9/ House Democratic Leader Hakeem Jeffries challenged Speaker Mike Johnson to a live debate on the sixth day of the government shutdown, proposing to meet “any day this week in primetime” to give Americans “the transparency they deserve” and allow Johnson to explain his “my way or the highway approach.” Johnson, however, dismissed the invitation as “nonsense” and accused Jeffries of making “desperate pleas for attention.” Johnson noted that the House already debated before passing its stopgap funding bill, which the Senate has repeatedly failed to advance.
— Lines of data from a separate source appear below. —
(* ===== verification/Experiments.v ===== *)
(** * Experiments: [maais/experiments/service.py],
    [maais/db/repositories/experiments.py] and the rebuild of their projection
    in [maais/db/replay.py]

    The lifecycle of an experiment, its row and its event stream.  A row keeps
    the columns of the projection; the other columns copy the manifest when the
    row is created and are left out.  The identifiers that the database gives
    to strategy and agent versions are left out too. *)

From Stdlib Require Import ZArith Lia List Bool String Ascii.
From stdpp Require Import base decidable list strings gmap.
From S2P Require Import Prelude PyDecimal Domain Json MarketEvents EventLog Manifest Commands Ledger.

Local Open Scope Z_scope.

(** ** The lifecycle *)

Definition _ALLOWED (s : ExperimentStatus) : list ExperimentStatus :=
  match s with
  | ES_CREATED => [ES_RUNNING]
  | ES_RUNNING => [ES_PAUSED; ES_STOPPED; ES_COMPLETED; ES_FAILED]
  | ES_PAUSED => [ES_RUNNING; ES_STOPPED; ES_FAILED]
  | ES_STOPPED | ES_COMPLETED | ES_FAILED => []
  end.

Definition _EVENT_NAMES (s : ExperimentStatus) : option string :=
  match s with
  | ES_CREATED => None
  | ES_RUNNING => Some "experiment.started"
  | ES_PAUSED => Some "experiment.paused"
  | ES_STOPPED => Some "experiment.stopped"
  | ES_COMPLETED => Some "experiment.completed"
  | ES_FAILED => Some "experiment.failed"
  end.

Record ExperimentTransition : Type := {
  et_status : ExperimentStatus;
  et_expected_version : Z;
  et_events : list NewDomainEvent
}.

Section Experiments.
Context (sha256_hex : string -> string).
(* ===== verification/AuditLog.v ===== *)
(** * Operational evidence: [maais/observability/audit.py] and
    [maais/db/repositories/observability.py]

    The audit log is a chain: each event is bound to its content and to its
    predecessor by a digest.  Health evaluations are bound to their content.
    The digest and the name-based identifiers are arguments.  So are what the
    database does: the append function that the runtime roles call, and the
    JSONB column of the evidence, whose documented behaviour is the class
    [JsonbColumn].  The direct append checks the foreign keys of its row. *)

From Stdlib Require Import ZArith Lia List Bool String Ascii Permutation.
From stdpp Require Import base decidable list strings gmap.
From S2P Require Import Prelude PyDecimal Domain Json MarketEvents EventLog Manifest Canonical Commands Ledger.

Local Open Scope Z_scope.

(** ** Codes and references *)

Definition code_char (c : ascii) : bool := is_lower c || digit c || bool_decide (c = "_"%char).

Definition code_part (l : list ascii) : bool := match l with c :: l' => is_lower c && forallb code_char l' | [] => false end.

(** [_REASON_CODE_PATTERN] and [_EVENT_CODE_PATTERN], with the bound of [_require_code]. *)
Definition reason_code_ok (value : string) : bool :=
  (String.length value <=? 128)%nat && forallb code_part (split_dots (list_ascii_of_string value)).
Definition event_code_ok (value : string) : bool :=
  reason_code_ok value && (2 <=? length (split_dots (list_ascii_of_string value)))%nat.
Definition check_name_ok (value : string) : bool :=
  (String.length value <=? 64)%nat && code_part (list_ascii_of_string value).

(** [[a-z][a-z0-9_]{1,31}:[0-9a-f]{32}]. *)
Definition reference_ok (value : string) : bool :=
  let l := list_ascii_of_string value in
  let n := (length l - 33)%nat in
  (35 <=? length l)%nat && (length l <=? 65)%nat && code_part (take n l) &&
  bool_decide (nth_error l n = Some ":"%char) && forallb is_hex (drop (S n) l).

Definition _require_reference (value name : string) : result unit :=
  raise_if (negb (reference_ok value)) (ValueError (name +:+ " must be a bounded pseudonymous reference")).
Definition require_sha256 (value name : string) : result unit :=
  raise_if (negb (digest_text value)) (ValueError (name +:+ " must be lowercase SHA-256")).
Definition _require_uuid (value : UUID) (name : string) : result unit :=
  raise_if (value =? 0) (ValueError (name +:+ " identifier is invalid")).
Definition audit_utc (value : datetime) (name : string) : result unit :=
  raise_if (negb (is_utc value)) (ValueError (name +:+ " must be timezone-aware UTC")).

Definition bounded_reason_code (value fallback : string) : result string :=
  do* raise_if (negb (reason_code_ok fallback)) (ValueError "audit fallback reason_code is invalid") ;;
  Ok (if reason_code_ok value then value else fallback).

Definition namespace_ok (value : string) : bool :=
  (2 <=? String.length value)%nat && (String.length value <=? 32)%nat && code_part (list_ascii_of_string value).

(** Text joined by a NUL character. *)
Definition nul_joined (a b : string) : string := a +:+ String "000"%char b.

Definition pseudonymous_reference (sha256_hex : string -> string) (namespace rendered : string) : result string :=
  do* raise_if (negb (namespace_ok namespace)) (ValueError "pseudonymous reference namespace is invalid") ;;
  do* raise_if ((String.length rendered =? 0)%nat || (1024 <? String.length rendered)%nat)
        (ValueError "pseudonymous reference value must be 1-1024 characters") ;;
  Ok (namespace +:+ ":" +:+ String.substring 0 32 (sha256_hex (nul_joined namespace rendered))).

Definition deterministic_audit_event_id (uuid5 : string -> UUID) (event_code rendered : string) : result UUID :=
  do* raise_if (negb (event_code_ok event_code)) (ValueError "audit event_code is invalid") ;;
  do* raise_if ((String.length rendered =? 0)%nat || (2048 <? String.length rendered)%nat)
        (ValueError "audit event identity must be 1-2048 characters") ;;
  Ok (uuid5 (nul_joined event_code rendered)).

(** ** Evidence *)

Definition _FORBIDDEN_EVIDENCE_KEYS : list string :=
  ["access_key"; "account_equity"; "authorization"; "balance"; "body"; "client_secret"; "cookie"; "credentials"; "csrf";
   "database_url"; "headers"; "local_storage"; "order_quantity"; "password"; "position"; "positions"; "private_key"; "quantity";
   "raw_response"; "request_body"; "response_body"; "secret"; "session_storage"; "session_token"; "token"].

(** Lowercase words joined by single underscores, between underscores. *)
Fixpoint words (l : list ascii) : list ascii :=
  match l with
  | [] => ["_"%char]
  | c :: l' =>
      let rest := words l' in
      if is_lower c || digit c then c :: rest
      else match rest with
           | x :: _ => if bool_decide (x = "_"%char) then rest else "_"%char :: rest
           | [] => rest
           end
  end.
Definition padded_key (key : string) : list ascii :=
  let l := words (map lower (list_ascii_of_string key)) in
  match l with c :: _ => if bool_decide (c = "_"%char) then l else "_"%char :: l | [] => l end.

Fixpoint contains (needle l : list ascii) : bool :=
  prefixb needle l || match l with [] => false | _ :: l' => contains needle l' end.

Definition forbidden_key (key : string) : bool :=
  existsb (fun marker => contains ("_"%char :: list_ascii_of_string marker ++ ["_"%char]) (padded_key key)) _FORBIDDEN_EVIDENCE_KEYS.

Definition first_some {A} (l : list (option A)) : option A :=
  fold_right (fun o rest => match o with Some _ => o | None => rest end) None l.

(** [_reject_sensitive_keys]: the place of the first forbidden key, if any. *)
Fixpoint forbidden_at (path : list string) (j : json) : option (list string) :=
  match j with
  | JObj l =>
      first_some (map (fun kv => if forbidden_key (fst kv) then Some (path ++ [fst kv]) else forbidden_at (path ++ [fst kv]) (snd kv)) l)
  | JArr l => first_some (map (forbidden_at path) l)
  | _ => None
  end.

Definition _reject_sensitive_keys (value : json) : result unit :=
  match forbidden_at [] value with
  | Some path => Raise (ValueError ("operational evidence contains forbidden key: " +:+ String.concat "." path))
  | None => Ok tt
  end.

Definition _MAX_EVIDENCE_BYTES : Z := 65536.
Definition _MAX_COMPONENT_BYTES : Z := 131072.

Definition _evidence_object (value : pyval) (maximum_bytes : Z) : result json :=
  let* value' := freeze_json value in
  let* frozen := as_mapping "operational evidence must be a JSON object" value' in
  do* _reject_sensitive_keys frozen ;;
  do* raise_if (maximum_bytes <? Z.of_nat (String.length (dumps_text frozen)))
        (ValueError "operational evidence exceeds its size limit") ;;
  Ok frozen.

Example forbidden_1 : map forbidden_key ["Session-Token"; "tokens"; "CSRF"; "x.position"; "status"; "positional"] =
  [true; false; true; true; false; false].
Proof. vm_compute. reflexivity. Qed.

(** ** Audit events *)

Inductive AuditSourceRole : Type := SRC_WEB | SRC_WORKER | SRC_OPERATIONS | SRC_MIGRATOR | SRC_VERIFIER.

#[export] Instance AuditSourceRole_eq_dec : EqDecision AuditSourceRole.
Proof. solve_decision. Defined.
#[export] Instance AuditSourceRole_value : StrEnum AuditSourceRole := fun r =>
  match r with
  | SRC_WEB => "web" | SRC_WORKER => "worker" | SRC_OPERATIONS => "operations" | SRC_MIGRATOR => "migrator" | SRC_VERIFIER => "verifier"
  end.

Definition AUDIT_EVENT_CODES_BY_SOURCE (r : AuditSourceRole) : list string :=
  match r with
  | SRC_WEB => ["auth.csrf.rejected"; "auth.login.locked"; "auth.login.rejected"; "auth.login.succeeded"; "auth.logout";
                "auth.session.expired"; "auth.session.revoked"; "operator.command.enqueued"; "service.booted"; "service.stopped"]
  | SRC_WORKER => ["operator.command.accepted"; "operator.command.completed"; "operator.command.rejected"; "run.completed";
                   "run.invalidated"; "run.started"; "service.booted"; "service.stopped"]
  | SRC_OPERATIONS => ["artifact.publication_failed"; "artifact.published"; "backup.failed"; "backup.succeeded";
                       "daily_close.failed"; "daily_close.succeeded"; "health.evaluated"; "readiness.verdict"; "restore.failed";
                       "restore.succeeded"; "service.booted"; "service.stopped"]
  | SRC_MIGRATOR => ["migration.completed"; "migration.started"; "service.booted"; "service.stopped"]
  | SRC_VERIFIER => ["service.booted"; "service.stopped"]
  end.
The House remains out of session this week while the Senate prepares for another vote expected to fail Monday evening. (CNBC / Axios / CBS News / Bloomberg / Politico / New York Times / NBC News / CNN)

poll/ 52% of Americans disapprove of Trump’s handling of the government shutdown. 52% also disapprove of congressional Republicans and 49% disapprove of Democrats. 39% blame Trump and Republicans in Congress for the shutdown, 30% blame Democrats, and 31% blame both equally. The most common word Americans use to describe Democrats is “weak,” while “extreme” is the top descriptor for Republicans. (CBS News)

⏭️ Notably Next: Your government has been shut down for 6 day; the 2026 midterms are in 393 days.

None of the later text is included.